:: MATERIAL FOR THE TASK ::
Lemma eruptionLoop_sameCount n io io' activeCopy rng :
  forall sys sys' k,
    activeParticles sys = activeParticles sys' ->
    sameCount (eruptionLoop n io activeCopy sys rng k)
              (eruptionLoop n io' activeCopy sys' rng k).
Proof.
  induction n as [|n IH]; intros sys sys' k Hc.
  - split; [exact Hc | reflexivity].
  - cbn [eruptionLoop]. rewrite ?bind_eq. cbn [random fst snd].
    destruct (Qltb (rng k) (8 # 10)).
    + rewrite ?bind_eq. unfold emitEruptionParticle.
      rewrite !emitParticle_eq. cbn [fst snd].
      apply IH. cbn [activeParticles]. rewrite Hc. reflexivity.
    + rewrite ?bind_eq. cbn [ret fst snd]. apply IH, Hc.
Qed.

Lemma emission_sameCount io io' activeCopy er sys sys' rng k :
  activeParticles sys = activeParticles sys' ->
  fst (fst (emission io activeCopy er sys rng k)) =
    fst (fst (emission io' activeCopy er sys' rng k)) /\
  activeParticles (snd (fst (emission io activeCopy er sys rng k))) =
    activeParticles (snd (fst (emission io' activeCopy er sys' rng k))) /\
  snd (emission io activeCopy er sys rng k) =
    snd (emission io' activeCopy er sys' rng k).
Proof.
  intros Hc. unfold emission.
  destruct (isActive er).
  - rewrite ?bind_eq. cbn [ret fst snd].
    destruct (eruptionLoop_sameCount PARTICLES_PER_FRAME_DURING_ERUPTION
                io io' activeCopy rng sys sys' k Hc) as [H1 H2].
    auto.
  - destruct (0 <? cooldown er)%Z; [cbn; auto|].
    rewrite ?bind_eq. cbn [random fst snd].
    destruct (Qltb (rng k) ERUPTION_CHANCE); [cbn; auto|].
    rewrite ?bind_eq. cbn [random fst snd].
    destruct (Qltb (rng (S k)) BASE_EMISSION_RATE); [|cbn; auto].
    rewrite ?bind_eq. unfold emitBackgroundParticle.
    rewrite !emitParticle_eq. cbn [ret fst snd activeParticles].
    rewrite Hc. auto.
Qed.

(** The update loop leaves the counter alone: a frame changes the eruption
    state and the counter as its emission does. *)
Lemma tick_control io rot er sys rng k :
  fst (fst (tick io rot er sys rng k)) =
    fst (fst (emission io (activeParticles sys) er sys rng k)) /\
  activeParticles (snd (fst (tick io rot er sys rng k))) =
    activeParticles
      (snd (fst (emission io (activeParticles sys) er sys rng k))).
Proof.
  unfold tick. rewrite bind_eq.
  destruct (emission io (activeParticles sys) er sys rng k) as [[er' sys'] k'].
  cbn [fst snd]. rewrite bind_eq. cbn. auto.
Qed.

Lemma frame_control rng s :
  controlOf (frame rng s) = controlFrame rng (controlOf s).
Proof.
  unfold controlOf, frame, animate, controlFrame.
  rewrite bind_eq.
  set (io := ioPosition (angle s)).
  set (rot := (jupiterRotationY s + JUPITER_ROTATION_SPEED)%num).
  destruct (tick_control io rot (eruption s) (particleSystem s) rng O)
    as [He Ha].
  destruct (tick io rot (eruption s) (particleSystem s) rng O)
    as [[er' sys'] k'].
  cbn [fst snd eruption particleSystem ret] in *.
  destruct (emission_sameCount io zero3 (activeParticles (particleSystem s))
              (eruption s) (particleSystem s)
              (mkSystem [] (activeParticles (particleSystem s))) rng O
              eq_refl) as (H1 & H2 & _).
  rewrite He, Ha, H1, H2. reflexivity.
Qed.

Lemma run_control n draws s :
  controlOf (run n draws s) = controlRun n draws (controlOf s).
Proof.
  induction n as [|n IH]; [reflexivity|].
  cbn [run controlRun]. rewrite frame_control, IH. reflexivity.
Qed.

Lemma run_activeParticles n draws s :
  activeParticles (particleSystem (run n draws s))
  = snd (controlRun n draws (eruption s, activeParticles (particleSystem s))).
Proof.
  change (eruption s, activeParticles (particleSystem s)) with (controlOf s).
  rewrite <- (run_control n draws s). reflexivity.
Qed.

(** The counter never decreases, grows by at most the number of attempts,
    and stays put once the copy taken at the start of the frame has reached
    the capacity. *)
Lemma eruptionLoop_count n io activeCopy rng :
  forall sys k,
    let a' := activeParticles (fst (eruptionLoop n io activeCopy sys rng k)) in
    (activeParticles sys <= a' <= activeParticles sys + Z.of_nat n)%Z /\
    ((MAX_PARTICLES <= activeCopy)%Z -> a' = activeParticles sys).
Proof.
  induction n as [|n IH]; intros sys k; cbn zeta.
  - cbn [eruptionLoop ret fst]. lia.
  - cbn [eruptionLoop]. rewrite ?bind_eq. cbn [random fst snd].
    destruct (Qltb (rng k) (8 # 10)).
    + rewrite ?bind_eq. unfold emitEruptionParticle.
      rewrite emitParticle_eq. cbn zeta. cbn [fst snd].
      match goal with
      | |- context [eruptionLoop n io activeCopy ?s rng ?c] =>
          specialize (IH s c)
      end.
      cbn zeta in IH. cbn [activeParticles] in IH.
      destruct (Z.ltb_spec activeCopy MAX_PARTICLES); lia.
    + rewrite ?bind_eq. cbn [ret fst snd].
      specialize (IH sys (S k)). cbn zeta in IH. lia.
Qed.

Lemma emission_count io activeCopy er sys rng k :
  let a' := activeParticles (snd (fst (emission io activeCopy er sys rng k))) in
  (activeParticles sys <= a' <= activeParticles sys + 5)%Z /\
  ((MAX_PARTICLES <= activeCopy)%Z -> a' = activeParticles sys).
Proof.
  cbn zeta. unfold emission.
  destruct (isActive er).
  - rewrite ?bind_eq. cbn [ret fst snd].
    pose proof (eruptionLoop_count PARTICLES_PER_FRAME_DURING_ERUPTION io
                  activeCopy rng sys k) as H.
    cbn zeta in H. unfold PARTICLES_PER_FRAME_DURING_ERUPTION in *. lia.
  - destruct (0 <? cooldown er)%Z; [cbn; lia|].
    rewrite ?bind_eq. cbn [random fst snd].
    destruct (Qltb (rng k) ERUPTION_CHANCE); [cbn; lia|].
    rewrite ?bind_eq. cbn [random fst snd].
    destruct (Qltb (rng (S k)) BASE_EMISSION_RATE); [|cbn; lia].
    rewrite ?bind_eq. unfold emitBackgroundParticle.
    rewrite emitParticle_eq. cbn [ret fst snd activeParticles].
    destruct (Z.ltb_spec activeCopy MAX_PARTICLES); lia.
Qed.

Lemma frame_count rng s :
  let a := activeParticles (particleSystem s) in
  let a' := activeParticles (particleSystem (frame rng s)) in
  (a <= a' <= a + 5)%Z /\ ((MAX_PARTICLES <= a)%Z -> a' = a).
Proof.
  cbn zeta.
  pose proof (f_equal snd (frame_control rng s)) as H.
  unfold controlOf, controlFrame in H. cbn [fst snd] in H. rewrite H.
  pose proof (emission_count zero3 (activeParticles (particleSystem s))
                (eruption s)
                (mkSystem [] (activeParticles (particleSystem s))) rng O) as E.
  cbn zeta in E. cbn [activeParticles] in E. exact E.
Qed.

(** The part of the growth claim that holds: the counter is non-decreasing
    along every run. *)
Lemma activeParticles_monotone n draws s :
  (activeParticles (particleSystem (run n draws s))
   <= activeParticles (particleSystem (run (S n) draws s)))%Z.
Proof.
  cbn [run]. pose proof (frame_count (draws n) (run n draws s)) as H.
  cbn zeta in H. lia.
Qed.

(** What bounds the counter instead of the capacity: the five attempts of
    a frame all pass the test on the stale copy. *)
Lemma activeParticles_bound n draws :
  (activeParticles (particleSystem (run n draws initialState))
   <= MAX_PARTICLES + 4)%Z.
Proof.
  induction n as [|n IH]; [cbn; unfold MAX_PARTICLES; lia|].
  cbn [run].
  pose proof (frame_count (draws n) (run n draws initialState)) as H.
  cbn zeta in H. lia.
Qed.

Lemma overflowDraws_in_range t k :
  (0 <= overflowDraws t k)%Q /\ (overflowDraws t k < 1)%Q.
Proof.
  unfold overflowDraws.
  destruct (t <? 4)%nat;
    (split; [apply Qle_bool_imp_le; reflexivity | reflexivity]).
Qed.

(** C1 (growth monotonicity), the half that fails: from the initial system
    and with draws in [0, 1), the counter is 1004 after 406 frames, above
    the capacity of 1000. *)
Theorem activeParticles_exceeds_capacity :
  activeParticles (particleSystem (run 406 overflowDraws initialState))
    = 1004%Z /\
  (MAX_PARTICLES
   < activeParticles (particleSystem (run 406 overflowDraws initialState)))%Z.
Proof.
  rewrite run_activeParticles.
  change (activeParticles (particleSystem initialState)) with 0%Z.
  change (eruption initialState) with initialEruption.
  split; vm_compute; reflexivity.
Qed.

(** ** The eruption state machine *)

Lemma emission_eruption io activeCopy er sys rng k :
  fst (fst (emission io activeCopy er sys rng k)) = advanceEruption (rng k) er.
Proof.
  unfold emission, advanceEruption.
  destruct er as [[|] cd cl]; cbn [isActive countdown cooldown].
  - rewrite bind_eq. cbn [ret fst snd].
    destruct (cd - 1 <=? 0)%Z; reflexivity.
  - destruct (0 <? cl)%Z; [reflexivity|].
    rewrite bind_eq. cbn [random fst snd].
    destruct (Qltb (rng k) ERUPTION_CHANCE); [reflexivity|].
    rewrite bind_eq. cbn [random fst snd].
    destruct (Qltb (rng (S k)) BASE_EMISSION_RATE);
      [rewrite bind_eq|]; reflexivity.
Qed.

:: ASSIGNMENT ::
Only the lines above starting at the line that holds "a frame all" and ending at the line that holds "unfold emission, advanceEruption." are to be repeated, exactly and in full.

:: WORKED SOLUTION ::
    a frame all pass the test on the stale copy. *)
Lemma activeParticles_bound n draws :
  (activeParticles (particleSystem (run n draws initialState))
   <= MAX_PARTICLES + 4)%Z.
Proof.
  induction n as [|n IH]; [cbn; unfold MAX_PARTICLES; lia|].
  cbn [run].
  pose proof (frame_count (draws n) (run n draws initialState)) as H.
  cbn zeta in H. lia.
Qed.

Lemma overflowDraws_in_range t k :
  (0 <= overflowDraws t k)%Q /\ (overflowDraws t k < 1)%Q.
Proof.
  unfold overflowDraws.
  destruct (t <? 4)%nat;
    (split; [apply Qle_bool_imp_le; reflexivity | reflexivity]).
Qed.

(** C1 (growth monotonicity), the half that fails: from the initial system
    and with draws in [0, 1), the counter is 1004 after 406 frames, above
    the capacity of 1000. *)
Theorem activeParticles_exceeds_capacity :
  activeParticles (particleSystem (run 406 overflowDraws initialState))
    = 1004%Z /\
  (MAX_PARTICLES
   < activeParticles (particleSystem (run 406 overflowDraws initialState)))%Z.
Proof.
  rewrite run_activeParticles.
  change (activeParticles (particleSystem initialState)) with 0%Z.
  change (eruption initialState) with initialEruption.
  split; vm_compute; reflexivity.
Qed.

(** ** The eruption state machine *)

Lemma emission_eruption io activeCopy er sys rng k :
  fst (fst (emission io activeCopy er sys rng k)) = advanceEruption (rng k) er.
Proof.
  unfold emission, advanceEruption.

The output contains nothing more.